Louis Berger International Inc., a New Jersey construction management company, will pay $17.1 million to resolve a U.S. bribery probe.
The Justice Department charged the company July 7 with conspiracy to violate the Foreign Corrupt Practices Act and will drop the case in three years if a monitor endorses its remedial steps. In a deferred-prosecution agreement released Friday, the firm admitted it paid $3.9 million in bribes between 1998 and 2010 to officials in India, Indonesia, Vietnam and Kuwait.
Former executives Richard Hirsch and James McClung also pleaded guilty Friday in federal court in Trenton, New Jersey.
In 2010, a related company, Louis Berger Group, paid $69.3 million to defer prosecution of a criminal case related to overbilling for reconstruction contracts in Iraq and Afghanistan and other contracts.
The Morristown, New Jersey-based company reported the bribes to the Justice Department and spent more than $25 million since 2010 on “new internal controls, new policies and procedures, and comprehensive systems investments, including a new global accounting system,” Louis Berger Chairman Nicholas Masucci said in a statement.
“Today’s settlement is the critical final milestone in our reform, as it was important for us to take responsibility for the historic actions of former managers and close the chapter on the company’s pre-2010 era,” Masucci said.

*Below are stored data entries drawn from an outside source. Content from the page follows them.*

(* ===== verification/Erc20Codec.v ===== *)
(** * Encodings of the messages and the stored values of x/erc20

    The generated code of [erc20.pb.go], [genesis.pb.go], [tx.pb.go] and
    [query.pb.go]. *)

From Stdlib Require Import Ascii.
From stdpp Require Import base strings list.
From S2P Require Import Prelude Sdk Erc20Types Wire WireFacts WireCodec WireSdk.

#[local] Open Scope Z_scope.
#[local] Open Scope go_scope.

(** The numbers of the enumeration [Owner].  The code keeps a number it has no
    name for; no function of the module tells it apart from
    [OWNER_UNSPECIFIED], as which it is read here. *)
Definition Owner_value (o : Owner) : Z :=
  match o with OWNER_UNSPECIFIED => 0 | OWNER_MODULE => 1 | OWNER_EXTERNAL => 2 end.
Definition Owner_of (v : Z) : Owner :=
  match v with 1 => OWNER_MODULE | 2 => OWNER_EXTERNAL | _ => OWNER_UNSPECIFIED end.

Section codecs.
Context {SC : SdkCodecs}.

(** ** [TokenPair] *)

Definition TokenPair_MarshalToSizedBuffer (m : TokenPair) : bytes -> outcome (bytes * Z) :=
  sized_buffer (
    put_varint 0x20 (Owner_value (ContractOwner m)) ;>
    put_bool 0x18 (Enabled m) ;>
    put_string 0x12 (Pair_Denom m) ;>
    put_string 0xa (Erc20Address m)).
Definition TokenPair_Size (m : TokenPair) : Z :=
  size_string (Erc20Address m) +
  size_string (Pair_Denom m) +
  size_bool (Enabled m) +
  size_varint (Owner_value (ContractOwner m)).
Definition TokenPair_cases (m : TokenPair) (fieldNum wireType : Z) : option (reader TokenPair) :=
  let '(mkTokenPair erc20Address denom_ enabled contractOwner) := m in
  match fieldNum with
  | 1 => Some (get_string "Erc20Address" wireType (fun v => mkTokenPair v denom_ enabled contractOwner))
  | 2 => Some (get_string "Denom" wireType (fun v => mkTokenPair erc20Address v enabled contractOwner))
  | 3 => Some (get_bool "Enabled" wireType (fun v => mkTokenPair erc20Address denom_ v contractOwner))
  | 4 => Some (get_varint sint32 "ContractOwner" wireType (fun v => mkTokenPair erc20Address denom_ enabled (Owner_of v)))
  | _ => None
  end.
Definition TokenPair_Unmarshal : bytes -> TokenPair -> outcome TokenPair := unmarshal "TokenPair" TokenPair_cases.
Definition TokenPair_codec : Codec TokenPair :=
  message_codec (mkTokenPair "" "" false OWNER_UNSPECIFIED) TokenPair_Size TokenPair_MarshalToSizedBuffer TokenPair_Unmarshal.

(** ** [TokenPairDenomIndex] *)

Definition TokenPairDenomIndex_MarshalToSizedBuffer (m : TokenPairDenomIndex) : bytes -> outcome (bytes * Z) :=
  sized_buffer (
    put_string 0x12 (DIdx_TokenPairId m) ;>
    put_string 0xa (DIdx_Denom m)).
Definition TokenPairDenomIndex_Size (m : TokenPairDenomIndex) : Z :=
  size_string (DIdx_Denom m) +
  size_string (DIdx_TokenPairId m).
Definition TokenPairDenomIndex_cases (m : TokenPairDenomIndex) (fieldNum wireType : Z) : option (reader TokenPairDenomIndex) :=
  let '(mkTokenPairDenomIndex denom_ tokenPairId) := m in
  match fieldNum with
  | 1 => Some (get_string "Denom" wireType (fun v => mkTokenPairDenomIndex v tokenPairId))
  | 2 => Some (get_bytes "TokenPairId" wireType (fun v => mkTokenPairDenomIndex denom_ v))
  | _ => None
  end.
Definition TokenPairDenomIndex_Unmarshal : bytes -> TokenPairDenomIndex -> outcome TokenPairDenomIndex := unmarshal "TokenPairDenomIndex" TokenPairDenomIndex_cases.
Definition TokenPairDenomIndex_codec : Codec TokenPairDenomIndex :=
  message_codec (mkTokenPairDenomIndex "" "") TokenPairDenomIndex_Size TokenPairDenomIndex_MarshalToSizedBuffer TokenPairDenomIndex_Unmarshal.

(** ** [TokenPairERC20AddressIndex] *)

Definition TokenPairERC20AddressIndex_MarshalToSizedBuffer (m : TokenPairERC20AddressIndex) : bytes -> outcome (bytes * Z) :=
  sized_buffer (
    put_string 0x12 (EIdx_TokenPairId m) ;>
    put_string 0xa (EIdx_Erc20Address m)).
Definition TokenPairERC20AddressIndex_Size (m : TokenPairERC20AddressIndex) : Z :=
  size_string (EIdx_Erc20Address m) +
  size_string (EIdx_TokenPairId m).
Definition TokenPairERC20AddressIndex_cases (m : TokenPairERC20AddressIndex) (fieldNum wireType : Z) : option (reader TokenPairERC20AddressIndex) :=
  let '(mkTokenPairERC20AddressIndex erc20Address tokenPairId) := m in
  match fieldNum with
  | 1 => Some (get_bytes "Erc20Address" wireType (fun v => mkTokenPairERC20AddressIndex v tokenPairId))
  | 2 => Some (get_bytes "TokenPairId" wireType (fun v => mkTokenPairERC20AddressIndex erc20Address v))
  | _ => None
  end.
Definition TokenPairERC20AddressIndex_Unmarshal : bytes -> TokenPairERC20AddressIndex -> outcome TokenPairERC20AddressIndex := unmarshal "TokenPairERC20AddressIndex" TokenPairERC20AddressIndex_cases.
Definition TokenPairERC20AddressIndex_codec : Codec TokenPairERC20AddressIndex :=
  message_codec (mkTokenPairERC20AddressIndex "" "") TokenPairERC20AddressIndex_Size TokenPairERC20AddressIndex_MarshalToSizedBuffer TokenPairERC20AddressIndex_Unmarshal.

(** ** [Params] *)

Definition Params_MarshalToSizedBuffer (m : Params) : bytes -> outcome (bytes * Z) :=
  sized_buffer (
    put_bool 0x10 (EnableEVMHook m) ;>
    put_bool 0x8 (EnableErc20 m)).
Definition Params_Size (m : Params) : Z :=
  size_bool (EnableErc20 m) +
  size_bool (EnableEVMHook m).
Definition Params_cases (m : Params) (fieldNum wireType : Z) : option (reader Params) :=
  let '(mkParams enableErc20 enableEVMHook) := m in
  match fieldNum with
  | 1 => Some (get_bool "EnableErc20" wireType (fun v => mkParams v enableEVMHook))
  | 2 => Some (get_bool "EnableEVMHook" wireType (fun v => mkParams enableErc20 v))
  | _ => None
  end.
Definition Params_Unmarshal : bytes -> Params -> outcome Params := unmarshal "Params" Params_cases.
Definition Params_codec : Codec Params :=
  message_codec (mkParams false false) Params_Size Params_MarshalToSizedBuffer Params_Unmarshal.

(** ** [GenesisState] *)

Definition GenesisState_MarshalToSizedBuffer (m : GenesisState) : bytes -> outcome (bytes * Z) :=
  sized_buffer (
    put_messages TokenPairERC20AddressIndex_codec 0x22 (Gen_Erc20AddressIndexes m) ;>
    put_messages TokenPairDenomIndex_codec 0x1a (Gen_DenomIndexes m) ;>
    put_messages TokenPair_codec 0x12 (Gen_TokenPairs m) ;>
    put_message Params_codec 0xa (Gen_Params m)).
Definition GenesisState_Size (m : GenesisState) : Z :=
  size_message Params_codec (Gen_Params m) +
  size_messages TokenPair_codec (Gen_TokenPairs m) +
  size_messages TokenPairDenomIndex_codec (Gen_DenomIndexes m) +
  size_messages TokenPairERC20AddressIndex_codec (Gen_Erc20AddressIndexes m).
Definition GenesisState_cases (m : GenesisState) (fieldNum wireType : Z) : option (reader GenesisState) :=
  let '(mkGenesisState params tokenPairs denomIndexes erc20AddressIndexes) := m in
  match fieldNum with
  | 1 => Some (get_message Params_codec "Params" wireType params (fun v => mkGenesisState v tokenPairs denomIndexes erc20AddressIndexes))
  | 2 => Some (get_element TokenPair_codec "TokenPairs" wireType tokenPairs (fun v => mkGenesisState params v denomIndexes erc20AddressIndexes))
  | 3 => Some (get_element TokenPairDenomIndex_codec "DenomIndexes" wireType denomIndexes (fun v => mkGenesisState params tokenPairs v erc20AddressIndexes))
  | 4 => Some (get_element TokenPairERC20AddressIndex_codec "Erc20AddressIndexes" wireType erc20AddressIndexes (fun v => mkGenesisState params tokenPairs denomIndexes v))
  | _ => None
  end.
Definition GenesisState_Unmarshal : bytes -> GenesisState -> outcome GenesisState := unmarshal "GenesisState" GenesisState_cases.
Definition GenesisState_codec : Codec GenesisState :=
  message_codec (mkGenesisState (zero Params_codec) [] [] []) GenesisState_Size GenesisState_MarshalToSizedBuffer GenesisState_Unmarshal.

(** ** [MsgConvertCoin] *)

Definition MsgConvertCoin_MarshalToSizedBuffer (m : MsgConvertCoin) : bytes -> outcome (bytes * Z) :=
  sized_buffer (
    put_string 0x1a (CC_Sender m) ;>
    put_string 0x12 (CC_Receiver m) ;>
    put_message Coin_codec 0xa (CC_Coin m)).
Definition MsgConvertCoin_Size (m : MsgConvertCoin) : Z :=
  size_message Coin_codec (CC_Coin m) +
  size_string (CC_Receiver m) +
  size_string (CC_Sender m).
Definition MsgConvertCoin_cases (m : MsgConvertCoin) (fieldNum wireType : Z) : option (reader MsgConvertCoin) :=
  let '(mkMsgConvertCoin coin receiver sender_) := m in
  match fieldNum with
  | 1 => Some (get_message Coin_codec "Coin" wireType coin (fun v => mkMsgConvertCoin v receiver sender_))
  | 2 => Some (get_string "Receiver" wireType (fun v => mkMsgConvertCoin coin v sender_))
  | 3 => Some (get_string "Sender" wireType (fun v => mkMsgConvertCoin coin receiver v))
  | _ => None
  end.
Definition MsgConvertCoin_Unmarshal : bytes -> MsgConvertCoin -> outcome MsgConvertCoin := unmarshal "MsgConvertCoin" MsgConvertCoin_cases.
Definition MsgConvertCoin_codec : Codec MsgConvertCoin :=
  message_codec (mkMsgConvertCoin (zero Coin_codec) "" "") MsgConvertCoin_Size MsgConvertCoin_MarshalToSizedBuffer MsgConvertCoin_Unmarshal.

An independent audit committee now oversees a compliance and ethics department, while employees can report suspect conduct through a global helpline, according to the statement.
“We are a much more efficient, responsible and transparent company today than we were five years ago,” Masucci said.
As part of the overbilling case, three former executives pleaded guilty, including Derish Wolff, the ex-chief executive officer. Wolff was sentenced in May to 12 months of home confinement. He was 79 at the time of his sentencing.
The FCPA bars corporate employees or their agents from paying bribes to government officials to obtain or retain business or to secure an improper advantage.
The case is U.S. v. Louis Berger International Inc., 15-mj-3624, U.S. District Court, District of New Jersey (Newark).
(An earlier version of the story corrected the wording of the company statement.)